Lemma turn_one_step_and_back_sample :
  exists s',
    (turnLeft sample_names ;; turnRight sample_names) sample_start =
      Returns tt s' [] /\
    direction s' = DIRECTION_DOWN /\
    imageName s' = Some "skierDown" /\
    x s' = 100%Q /\ y s' = 100%Q.
Proof.
  destruct (turn_one_step_and_back sample_names sample_start)
    as (Hback & _ & _).
  - discriminate.
  - cbn. unfold DIRECTION_LEFT, DIRECTION_DOWN, DIRECTION_RIGHT. lia.
  - destruct Hback as (s' & Hrun & Hdir & Himg & Hx & Hy & _);
      [discriminate | ].
    exists s'. repeat split; assumption.
Defined.

Lemma update_never_moves_up_sample :
  (y sample_start <= y (set_y 101%Q sample_start))%Q /\
  (direction sample_start = DIRECTION_LEFT \/
   direction sample_start = DIRECTION_RIGHT ->
   x (set_y 101%Q sample_start) = x sample_start /\
   y (set_y 101%Q sample_start) = y sample_start).
Proof.
  apply (update_never_moves_up
           sample_names sample_keys sample_reducer sample_frame_ms
           sample_intersectTwoRects sample_getImage
           sample_start [sample_far_tree] 10 (set_y 101%Q sample_start) []).
  - apply reachable_without_die_reachable. exact sample_start_reachable.
  - reflexivity.
  - vm_compute. reflexivity.
Defined.

(** The left arrow on the crashed sample skier: it recovers. *)
Lemma keys_never_crash_sample :
  let recovered :=
    set_x 99%Q
      (set_imageName (Some "skierLeft")
         (set_direction DIRECTION_LEFT
            (set_speed 1%Q (set_state STATE_SKIING sample_crashed)))) in
  @nil Callback = [] /\
  curAnimationFrameTime recovered = curAnimationFrameTime sample_crashed /\
  (state recovered = STATE_CRASHED -> recovered = sample_crashed) /\
  (speed recovered = speed sample_crashed \/
   state sample_crashed = STATE_CRASHED).
Proof.
  apply (keys_never_crash sample_names sample_keys
           sample_crashed "ArrowLeft" true _ []).
  vm_compute. reflexivity.
Defined.
Definition _prepare_tracker (args : Namespace) : result EngagementTracker :=
  let weights := default_EmotionWeights in
  let overrides :=
    [("positive", _comma_separated (positive_emotions args));
     ("neutral", _comma_separated (neutral_emotions args));
     ("negative", _comma_separated (negative_emotions args))] in
  let overrides := given overrides in
  let weights :=
    if decide (overrides = ∅) then weights
    else merge_emotion_weights weights (Some overrides) in
  let config :=
    {| smoothing_factor := 0.2%Q; history_size := 150;
       emotion_weights := weights |} in
  init (Some config).

(** ** Vocabulary of the further properties *)

(** [c in s] for a character. *)
Fixpoint has_char (c : ascii) (s : string) : bool :=
  match s with
  | EmptyString => false
  | String c' r => Ascii.eqb c' c || has_char c r
  end.

(** A name as [_comma_separated] returns it: not empty, without a comma,
    without white space at either end, in lower case. *)
Definition clean_name (name : string) : Prop :=
  name <> EmptyString
  /\ has_char comma name = false
  /\ PyStr.strip name = name
  /\ Py.lower name = name.

(** The first character of a string is not white space. *)
Definition no_lead (s : string) : Prop :=
  match s with
  | EmptyString => True
  | String c _ => PyStr.is_space c = false
  end.

(** The categories without the names that are not in lower case. *)
Definition lowercase_names (names : list string) : list string :=
  List.filter (fun name => String.eqb (Py.lower name) name) names.

Definition lowercase_only (w : EmotionWeights) : EmotionWeights :=
  {| positive := lowercase_names (positive w);
     neutral := lowercase_names (neutral w);
     negative := lowercase_names (negative w) |}.

Definition with_weights (self : EngagementTracker) (w : EmotionWeights)
  : EngagementTracker :=
  {| config :=
       {| smoothing_factor := smoothing_factor (config self);
          history_size := history_size (config self);
          emotion_weights := w |};
     _scores := _scores self;
     _smoothed_score := _smoothed_score self |}.

(** What an option of the command line contributes to the overrides. *)
Definition effective (value : option string) : option (list string) :=
  match _comma_separated value with
  | Some (name :: names) => Some (name :: names)
  | _ => None
  end.

(** A mapping with every score multiplied by [c]. *)
Definition scaled (c : Q) (mapping : Dict.dict Q) : Dict.dict Q :=
  map (fun item => (fst item, (c * snd item)%Q)) mapping.

Definition scaled_detection (c : Q) (d : EmotionDetection) : EmotionDetection :=
  {| box := box d; emotions := scaled c (emotions d) |}.

(** The names of a list in the order of their first occurrence. *)
Definition first_seen_from (seen names : list string) : list string :=
  fold_left
    (fun seen name => if decide (name ∈ seen) then seen else seen ++ [name])
    names seen.

Definition first_seen (names : list string) : list string :=
  first_seen_from [] names.

(** The case-folded names a frame reports, item by item. *)
Definition frame_names (detections : list EmotionDetection) : list string :=
  map (fun item => Py.lower (fst item)) (frame_items detections).

(** The value a distribution holds for a name, 0 for a missing one. *)
Definition share (distribution : Dict.dict Q) (name : string) : Q :=
  default 0%Q (Dict.get distribution name).

Definition between (lo hi x : Q) : Prop := (lo <= x /\ x <= hi)%Q.

(** The stored scores lie between [lo] and [hi]. *)
Definition state_between (lo hi : Q) (self : EngagementTracker) : Prop :=
  Forall (between lo hi) (Deque.items (_scores self))
  /\ match _smoothed_score self with
     | None => True
     | Some previous => between lo hi previous
     end.


(** The scores a raw mapping holds under names that fold to [name], in
    order. *)
Definition folded_to (name : string) (items : Dict.dict Q) : list Q :=
  map snd
    (List.filter (fun item => String.eqb (Py.lower (fst item)) name) items).

(** A detection as the analyzer produces it: names in lower case. *)
Definition lowercase_keys (d : EmotionDetection) : Prop :=
  Forall (fun k => Py.lower k = k) (Dict.keys (emotions d)).

(** ** The arithmetic as the program evaluates it, in binary64

    The definitions above compute with exact rationals.  The program
    computes with Python's [float], IEEE-754 binary64 with rounding to
    nearest.  This module embeds the arithmetic of [config.py] and
    [engagement.py] on primitive floats, so that what rounding does to a
    property can be stated and computed.  [statistics.mean], which
    [update] uses for the rolling average, is not embedded. *)

Set Warnings "-inexact-float".

Module Binary64.

(** One [for emotion in names: lookup[emotion] = w] loop. *)
Definition register (w : float) (names : list string)
    (lookup : gmap string float) : gmap string float :=
  foldl (fun m emotion => <[emotion := w]> m) lookup names.

Definition as_lookup (self : EmotionWeights) : gmap string float :=
  let lookup := ∅ in
  let lookup := register 1%float (positive self) lookup in
  let lookup := register 0.5%float (neutral self) lookup in
  let lookup := register 0%float (negative self) lookup in
  lookup.

Definition weight_for (self : TrackerConfig) (emotion : string) : float :=
  let weights := as_lookup (emotion_weights self) in
  default 0.5%float (weights !! emotion).

(** [sum(xs)] of floats as CPython computes it up to version 3.11: a left
    fold with [+] that starts from the integer 0. *)
Definition sum_plain (xs : list float) : float :=
  fold_left (fun result item => (result + item)%float) xs 0%float.
(** X11.  [sponsorTransaction] calls the fee estimator only when no fee
    is supplied and the nonce lookup only when no sponsor nonce is
    supplied, each at most once and the estimator first; it never fetches
    an interface.  The estimator is given the transaction as the caller
    passed it.  A run that returns has made the call for each option that
    was left out. *)
Theorem sponsor_call_discipline (o : SponsorOptionsOpts.t) (tx : StacksTransaction) :
  let log := callsOf (sponsoring o tx) in
  log = List.filter isEstimateFee log ++ List.filter isGetNonce log
  /\ (List.length (List.filter isEstimateFee log) <= 1)%nat
  /\ (List.length (List.filter isGetNonce log) <= 1)%nat
  /\ (forall c, In c log -> isEstimateFee c = true ->
        SponsorOptionsOpts.fee o = None /\ exists api, c = EstimateFee tx api)
  /\ (forall c, In c log -> isGetNonce c = true ->
        SponsorOptionsOpts.sponsorNonce o = None)
  /\ (forall result,
        resultOf (sponsoring o tx) = Ok result ->
        (SponsorOptionsOpts.fee o = None -> List.filter isEstimateFee log <> [])
        /\ (SponsorOptionsOpts.sponsorNonce o = None ->
            List.filter isGetNonce log <> [])).
Proof.
  cbv zeta. sponsor_cases o tx; cbn [List.filter isEstimateFee isGetNonce app List.length In].
  all: repeat match goal with
         | |- _ /\ _ => split
         | |- forall _, _ => intro
         | H : _ \/ _ |- _ => destruct H as [<-|H]
         | H : False |- _ => destruct H
         end;
       cbn [isEstimateFee isGetNonce] in *; try reflexivity; try lia; try congruence;
       eauto.
Qed.
(** The kernel creates descriptor 5 and later refuses a connect (111,
    ECONNREFUSED); it creates descriptor 5 and the [fcntl] after it fails;
    it accepts a connection as descriptor 7 and the [fcntl] after it fails. *)
Definition answer_fd (fd : Z) : reply := mk_reply fd 0 (0, 0).
Definition answer_ECONNREFUSED : reply := mk_reply (-1) 111 (0, 0).
Definition w_socket : world := mk_world [answer_fd 5] {[0; 1; 2]} ∅ [].
Definition w_socket_refused : world :=
  mk_world [answer_fd 5; answer_ECONNREFUSED] {[0; 1; 2]} ∅ [].
Definition w_socket_fcntl_fails : world :=
  mk_world [answer_fd 5; answer_EBADF] {[0; 1; 2]} ∅ [].
Definition w_accept_fcntl_fails : world :=
  mk_world [answer_EINTR; answer_fd 7; answer_EBADF] {[0; 1; 2; 3]} ∅ [].
Definition w_pair : world := mk_world [mk_reply 0 0 (3, 4)] {[0; 1; 2]} ∅ [].

(** A call interrupted by a signal. *)
Definition interrupted (r : reply) : Prop := rc r = -1 /\ errno r = EINTR.

Definition with_replies (rs : list reply) (w : world) : world :=
  mk_world rs (open_fds w) (cloexec_fds w) (reslist w).

Section Wrappers.

(** [#ifdef SOCK_CLOEXEC], [#ifdef HAVE_ACCEPT4] and [#ifdef __linux__].
    [WITH_IO_SIGNALS_ALLOWED()] changes the signal mask around the call and
    shows here only through the interruptions the kernel reports. *)
Variable have_SOCK_CLOEXEC : bool.
Variable HAVE_ACCEPT4 : bool.
Variable linux : bool.

Definition xconnect (fd : Z) : M unit :=
  r ← syscall_retrying_EINTR;
  if rc r =? -1 then die_errno (errno r) "connect" else mret tt.

Definition xlisten (fd backlog : Z) : M unit :=
  r ← syscall;
  if rc r =? -1 then die_errno (errno r) "listen" else mret tt.

Definition xbind (fd : Z) : M unit :=
  r ← syscall;
  if rc r =? -1 then die_errno (errno r) "bind" else mret tt.

Definition xsetsockopt (fd level opname : Z) : M unit :=
  r ← syscall;
  if rc r =? -1 then die_errno (errno r) "setsockopt" else mret tt.

Definition xshutdown (socketfd how : Z) : M unit :=
  r ← syscall;
  if rc r =? -1
  then die_errno (errno r)
         ("shutdown(" ++ show_int socketfd ++ ", " ++ show_int how ++ ")")
  else mret tt.

Definition disable_tcp_nagle (fd : Z) : M unit := xsetsockopt fd 6 1.

Definition xsocket (domain type protocol : Z) : M Z :=
  cl ← cleanup_allocate;
  r ← syscall;
  let s := rc r in
  if s <? 0 then die_errno (errno r) "socket"
  else
    kernel_opens s have_SOCK_CLOEXEC;;
    cleanup_commit_close_fd cl s;;
    (if have_SOCK_CLOEXEC then mret tt else merge_O_CLOEXEC_into_fd_flags s);;
    assert_cloexec s;;
    mret s.

Definition xaccept_internal (server_socket : Z) (allow_eagain : bool) : M Z :=
  cl ← cleanup_allocate;
  r ← syscall_retrying_EINTR;
  let s := rc r in
  if allow_eagain && (s =? -1) && ((errno r =? EAGAIN) || (errno r =? EWOULDBLOCK))
  then mret (-1)
  else if s =? -1 then die_errno (errno r) "accept"
  else
    kernel_opens s HAVE_ACCEPT4;;
    cleanup_commit_close_fd cl s;;
    (if HAVE_ACCEPT4 then mret tt else merge_O_CLOEXEC_into_fd_flags s);;
    assert_cloexec s;;
    mret s.

Definition xaccept (server_socket : Z) : M Z :=
  xaccept_internal server_socket false.

Definition xaccept_nonblock (server_socket : Z) : M Z :=
  socket ← xaccept_internal server_socket true;
  (if negb (socket =? -1) && negb linux
   then fd_set_blocking_mode socket else mret tt);;
  mret socket.

Definition xsocketpair (domain type protocol : Z) : M (Z * Z) :=
  cl0 ← cleanup_allocate;
  cl1 ← cleanup_allocate;
  r ← syscall;
  if rc r <? 0 then die_errno (errno r) "socketpair"
  else
    let fd := sv r in
    kernel_opens fd.1 have_SOCK_CLOEXEC;;
    kernel_opens fd.2 have_SOCK_CLOEXEC;;
    cleanup_commit_close_fd cl0 fd.1;;
    cleanup_commit_close_fd cl1 fd.2;;
    (if have_SOCK_CLOEXEC then mret tt
     else merge_O_CLOEXEC_into_fd_flags fd.1;;
          merge_O_CLOEXEC_into_fd_flags fd.2);;
    assert_cloexec fd.1;;
    assert_cloexec fd.2;;
    mret (fd.1, fd.2).

Definition xsocketpairnc (domain type protocol : Z) : M (Z * Z) :=
  r ← syscall;
  if rc r <? 0 then die_errno (errno r) "socketpair"
  else
    let sv := sv r in
    kernel_opens sv.1 have_SOCK_CLOEXEC;;
    kernel_opens sv.2 have_SOCK_CLOEXEC;;
    (if have_SOCK_CLOEXEC then mret tt
     else merge_O_CLOEXEC_into_fd_flags sv.1;;
          merge_O_CLOEXEC_into_fd_flags sv.2);;
    assert_cloexec sv.1;;
    assert_cloexec sv.2;;
    mret sv.

(** ** Interrupted calls *)

Ltac step_M :=
  repeat (unfold mbind, M_bind, mret, M_ret, syscall, syscall_retrying_EINTR,
            cleanup_allocate, cleanup_commit_close_fd, kernel_opens, die, die_errno,
            merge_O_CLOEXEC_into_fd_flags, fd_set_blocking_mode, assert_cloexec,
            with_replies in *;
          cbn [replies open_fds cloexec_fds reslist length app fst snd] in *).

Lemma until_not_EINTR_skips (pre : list reply) (r : reply) (rs : list reply) :
  Forall interrupted pre -> ~ interrupted r ->
  until_not_EINTR (pre ++ r :: rs) = Some (r, rs).
Proof.
  intros Hpre Hr. induction Hpre as [|i pre [Hrc He] _ IH]; cbn [app until_not_EINTR].
  - destruct (Z.eqb_spec (rc r) (-1)), (Z.eqb_spec (errno r) EINTR);
      cbn [andb]; try done. by destruct Hr.
  - by rewrite Hrc, He, IH.
Qed.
※ ※ ※
◆ Instructions to follow
If a line in the entries holds the string "estimator", count it, then state the total and nothing more.

◆ Exercise solution
3